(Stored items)
Definition parse_status `{ByteOrder} (buffer : list Z) (source_ip : Z) : io_result LaserCubeNetworkStatus :=
  if decide (length buffer < 64)%nat then IoErr InvalidData
  else if negb (buffer !!! 0%nat =? CMD_GET_FULL_INFO) then IoErr InvalidData
  else if negb (buffer !!! 1%nat =? 0) then IoErr InvalidData
  else if negb (buffer !!! 2%nat =? 0) then IoErr InvalidData
  else
    let major := buffer !!! 3%nat in
    let minor := buffer !!! 4%nat in
    let flags := buffer !!! 5%nat in
    let new_flag_layout := (0 <? major) || (13 <=? minor) in
    let '(interlock, warning, over, errors) :=
      if new_flag_layout then (flag flags 2, flag flags 4, flag flags 8, Z.land (Z.shiftr flags 4) 15)
      else (flag flags 8, flag flags 16, flag flags 32, 0) in
    IoOk (mkCubeStatus source_ip
      (Some [buffer !!! 32%nat; buffer !!! 33%nat; buffer !!! 34%nat; buffer !!! 35%nat])
      (buffer !!! 2%nat) major minor (flag flags 1) interlock warning over errors
      (le_at 4 10 buffer) (le_at 4 14 buffer) (le_at 2 19 buffer) (le_at 2 21 buffer)
      (buffer !!! 23%nat) (wraps 8 (buffer !!! 24%nat)) (buffer !!! 25%nat) (from_status_byte (buffer !!! 25%nat))
      (hex_upper (take 6 (drop 26 buffer))) (buffer !!! 37%nat) (until_nul (take 26 (drop 38 buffer)))).

Definition is_plugged_in (s : LaserCubeNetworkStatus) : bool := battery_percent s =? 255.

Definition battery_level (s : LaserCubeNetworkStatus) : F32.t :=
  if 100 <? battery_percent s then f1 else F32.div (F32.of_int (battery_percent s)) (F32.of_int 100).

Definition threshold_supported (s : LaserCubeNetworkStatus) : bool :=
  (1 <? firmware_major s) || ((firmware_major s =? 1) && (23 <? firmware_minor s)) || (10 <=? model_number s).

(** ** Rates and capabilities *)
Definition resolved_point_rate_max (s : LaserCubeNetworkStatus) : Z :=
  if 0 <? point_rate_max s then point_rate_max s else DEFAULT_POINT_RATE.

Definition clamp_point_rate (s : LaserCubeNetworkStatus) (rate : Z) : Z :=
  Z.min (Z.max rate 1) (resolved_point_rate_max s).

Definition capabilities_for_profile_and_rate (p : ConnectionProfile) (rate_max : Z) : DacCapabilities :=
  mkCaps 1 rate_max (max_udp_samples_per_packet p) NetworkFifo.

Definition capabilities_for_profile (p : ConnectionProfile) : DacCapabilities :=
  capabilities_for_profile_and_rate p DEFAULT_POINT_RATE.

Definition capabilities_for_status (p : ConnectionProfile) (s : LaserCubeNetworkStatus) : DacCapabilities :=
  capabilities_for_profile_and_rate p (resolved_point_rate_max s).

Definition default_capabilities : DacCapabilities := capabilities_for_profile (unknown_conservative DEFAULT_BUFFER_CAPACITY).

(** ** Pacing *)
Record PacerInputs := mkPacer {
  queue_len : Z;
  pacer_free : Z;
  pacer_total : Z;
  pacer_cutoff : Z;
  per_tick_packet_budget : Z;
}.

Definition send_budget (i : PacerInputs) : Z :=
  let device_target := Z.min (pacer_cutoff i) (pacer_total i) in
  let device_buffered := sat_sub (pacer_total i) (pacer_free i) in
  let remote_budget := sat_sub device_target device_buffered in
  Z.min (Z.min (queue_len i) remote_budget) (per_tick_packet_budget i).

(** [None]: [Duration::from_secs_f64] panicked. *)
Definition packet_interval (packet_samples point_rate : Z) : option Z :=
  if (packet_samples =? 0) || (point_rate =? 0) then Some 0
  else from_secs_f64 (F64.div (F64.of_int packet_samples) (F64.of_int point_rate)).

(** ** Lemmas *)

Lemma dim_eq intensity c : in_u 16 intensity -> in_u 16 c -> dim intensity c = c * intensity / 65535.
Proof.
  unfold in_u, umax, dim, wrapu. intros Hi Hc. rewrite (Z.mod_small (c * intensity)) by nia.
  apply Z.mod_small. split; [apply Z.div_pos; nia|apply Z.div_lt_upper_bound; nia].
Qed.

Lemma dim_bounds intensity c : in_u 16 intensity -> in_u 16 c -> 0 <= dim intensity c <= c.
Proof.
  intros Hi Hc. rewrite dim_eq by done. unfold in_u, umax in *.
  split; [apply Z.div_pos; nia|apply Z.div_le_upper_bound; nia].
Qed.

Lemma dim_dark c : in_u 16 c -> dim 0 c = 0.
Proof. intros Hc. rewrite dim_eq by (done || (unfold in_u, umax; lia)). by rewrite Z.mul_0_r. Qed.

Lemma color_to_u12_mono a b : a <= b -> color_to_u12 a <= color_to_u12 b.
Proof. intros Hab. unfold color_to_u12. rewrite !Z.shiftr_div_pow2 by lia. apply Z.div_le_mono; lia. Qed.

Lemma color_to_u12_range c : in_u 16 c -> 0 <= color_to_u12 c <= 4095.
Proof.
  unfold in_u, umax, color_to_u12. intros Hc. rewrite Z.shiftr_div_pow2 by lia.
  split; [apply Z.div_pos; lia|]. enough (c / 2 ^ 4 < 4096) by lia. apply Z.div_lt_upper_bound; lia.
Qed.

(** A dimmed 12-bit channel: in range and never brighter than the channel. *)
Lemma dimmed_channel intensity c :
  in_u 16 intensity -> in_u 16 c -> 0 <= color_to_u12 (dim intensity c) <= color_to_u12 c /\ color_to_u12 c <= 4095.
Proof.
  intros Hi Hc. pose proof (dim_bounds intensity c Hi Hc) as Hd.
  assert (in_u 16 (dim intensity c)) as Hu by (unfold in_u, umax in *; lia).
  pose proof (color_to_u12_range _ Hu). pose proof (color_to_u12_range _ Hc).
  pose proof (color_to_u12_mono (dim intensity c) c ltac:(lia)). lia.
Qed.

(** Every field of a wire point is a 12-bit number. *)
Definition cube_point_wf (p : CubePoint) : Prop :=
  0 <= cube_x p <= 4095 /\ 0 <= cube_y p <= 4095 /\ 0 <= cube_r p <= 4095 /\ 0 <= cube_g p <= 4095 /\ 0 <= cube_b p <= 4095.

Lemma cube_point_of_wf p : point_wf p -> cube_point_wf (cube_point_of p).
Proof.
  intros (Hx & Hy & Hr & Hg & Hb & Hi). unfold cube_point_wf, cube_point_of. cbn [cube_x cube_y cube_r cube_g cube_b].
  pose proof (coord_to_u12_range _ Hx). pose proof (coord_to_u12_inverted_range _ Hy).
  pose proof (dimmed_channel _ _ Hi Hr). pose proof (dimmed_channel _ _ Hi Hg). pose proof (dimmed_channel _ _ Hi Hb). lia.
Qed.

Section packets.
Context `{ByteOrder}.

(** The reference reading of a packet's payload. *)
Definition read_cube_point : reader CubePoint :=
  x ← read_u16; y ← read_u16; r ← read_u16; g ← read_u16; b ← read_u16; mret (mkCubePoint x y r g b).

Fixpoint read_cube_points (n : nat) : reader (list CubePoint) :=
  match n with
  | O => mret []
  | S n => p ← read_cube_point; ps ← read_cube_points n; mret (p :: ps)
  end.

Lemma cube_point_round p rest :
  cube_point_wf p -> read_cube_point (write_cube_point p ++ rest) = IoOk (p, rest).
Proof.
  intros (? & ? & ? & ? & ?). unfold read_cube_point, write_cube_point.
  assert (0 <= cube_x p < 2 ^ 16) by lia. assert (0 <= cube_y p < 2 ^ 16) by lia.
  assert (0 <= cube_r p < 2 ^ 16) by lia. assert (0 <= cube_g p < 2 ^ 16) by lia. assert (0 <= cube_b p < 2 ^ 16) by lia.
  read_fields. by destruct p.
Qed.

Lemma cube_points_round pts rest :
  Forall cube_point_wf pts -> read_cube_points (length pts) (mjoin (write_cube_point <$> pts) ++ rest) = IoOk (pts, rest).
Proof.
  induction 1 as [|p pts Hp _ IH]; [done|]. cbn [length read_cube_points]. rewrite fmap_cons.
  change (mjoin (?x :: ?xs)) with (x ++ mjoin xs). rewrite <- app_assoc. unfold mbind, reader_bind.
  rewrite cube_point_round by done. by rewrite IH.
Qed.

Lemma cube_payload_length pts : length (mjoin (write_cube_point <$> pts)) = (POINT_SIZE_BYTES * length pts)%nat.
Proof.
  induction pts as [|p pts IH]; [done|]. rewrite fmap_cons. change (mjoin (?x :: ?xs)) with (x ++ mjoin xs).
  rewrite length_app, IH. unfold write_cube_point, write_u16. rewrite !length_app, !write_le_length.
  unfold POINT_SIZE_BYTES. simpl length. lia.
Qed.

(** LaserCube packets carry their points: converting laser points and
    encoding them fails exactly when there are more than 140; otherwise the
    packet is the header (command, zero, both sequence numbers) and ten bytes per
    point, at most 1404 bytes, whose payload reads back as the converted points.
    Every field is a 12-bit number, no channel is brighter than the undimmed one,
    and intensity zero is dark. *)
Theorem cube_packet_carries_points (lps : list LaserPoint) seq transfer :
  Forall point_wf lps ->
  Forall (fun p => cube_point_wf (cube_point_of p) /\
    (cube_r (cube_point_of p) <= color_to_u12 (lp_r p) /\ cube_g (cube_point_of p) <= color_to_u12 (lp_g p) /\
     cube_b (cube_point_of p) <= color_to_u12 (lp_b p)) /\
    (lp_intensity p = 0 -> cube_r (cube_point_of p) = 0 /\ cube_g (cube_point_of p) = 0 /\ cube_b (cube_point_of p) = 0)) lps /\
  match encode_sample_packet seq transfer (cube_point_of <$> lps) with
  | IoErr e => e = InvalidInput /\ (MAX_UDP_SAMPLES_PER_PACKET < length lps)%nat
  | IoOk bs => (length lps <= MAX_UDP_SAMPLES_PER_PACKET)%nat /\
      length bs = (DATA_HEADER_SIZE + POINT_SIZE_BYTES * length lps)%nat /\ (length bs <= 1404)%nat /\
      exists payload, bs = CMD_SAMPLE_DATA :: 0 :: seq :: transfer :: payload /\
        read_cube_points (length lps) payload = IoOk (cube_point_of <$> lps, [])
  end.
Proof.
  intros Hwf. split.
  - eapply Forall_impl; [exact Hwf|]. intros p Hp. split; [by apply cube_point_of_wf|].
    destruct Hp as (_ & _ & Hr & Hg & Hb & Hi). unfold cube_point_of. cbn [cube_r cube_g cube_b].
    pose proof (dimmed_channel _ _ Hi Hr). pose proof (dimmed_channel _ _ Hi Hg). pose proof (dimmed_channel _ _ Hi Hb).
    split; [lia|]. intros ->. by rewrite !dim_dark.
  - unfold encode_sample_packet. rewrite length_fmap. case_decide as Hlen; [done|].
    assert (Hbytes : length (mjoin (write_cube_point <$> (cube_point_of <$> lps))) = (POINT_SIZE_BYTES * length lps)%nat)
      by (by rewrite cube_payload_length, length_fmap).
    split; [lia|]. rewrite length_app, Hbytes. unfold MAX_UDP_SAMPLES_PER_PACKET, POINT_SIZE_BYTES, DATA_HEADER_SIZE in *.
    split; [simpl length; lia|]. split; [simpl length; lia|]. eexists. split; [reflexivity|].
    rewrite <- (app_nil_r (mjoin _)), <- (length_fmap cube_point_of lps). apply cube_points_round.
    apply Forall_fmap. eapply Forall_impl; [exact Hwf|]. intros p. apply cube_point_of_wf.
Qed.
End packets.

Lemma cube_packet_carries_points_witness :
  encode_sample_packet 7 7 (cube_point_of <$> [default_point]) = IoOk [169; 0; 7; 7; 0; 8; 0; 8; 0; 0; 0; 0; 0; 0] /\
  match encode_sample_packet 7 7 (cube_point_of <$> [default_point]) with
  | IoErr _ => False
  | IoOk bs => length bs = 14%nat
  end.
Proof.
  split; [vm_compute; reflexivity|].
  destruct (@cube_packet_carries_points stdlib_byte_order [default_point] 7 7) as [_ Hp].
  { constructor; [|constructor]. vm_compute. repeat split; congruence. }
  destruct (encode_sample_packet 7 7 (cube_point_of <$> [default_point])) as [bs|e].
  - destruct Hp as (_ & Hl & _). exact Hl.
  - destruct Hp as [_ Hl]. unfold MAX_UDP_SAMPLES_PER_PACKET in Hl. simpl in Hl. lia.
Defined.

- PROBLEM TO WORK ON -
Please find every line in the records above that holds the word "negb" and copy it.

- RESPONSE -
  else if negb (buffer !!! 0%nat =? CMD_GET_FULL_INFO) then IoErr InvalidData
  else if negb (buffer !!! 1%nat =? 0) then IoErr InvalidData
  else if negb (buffer !!! 2%nat =? 0) then IoErr InvalidData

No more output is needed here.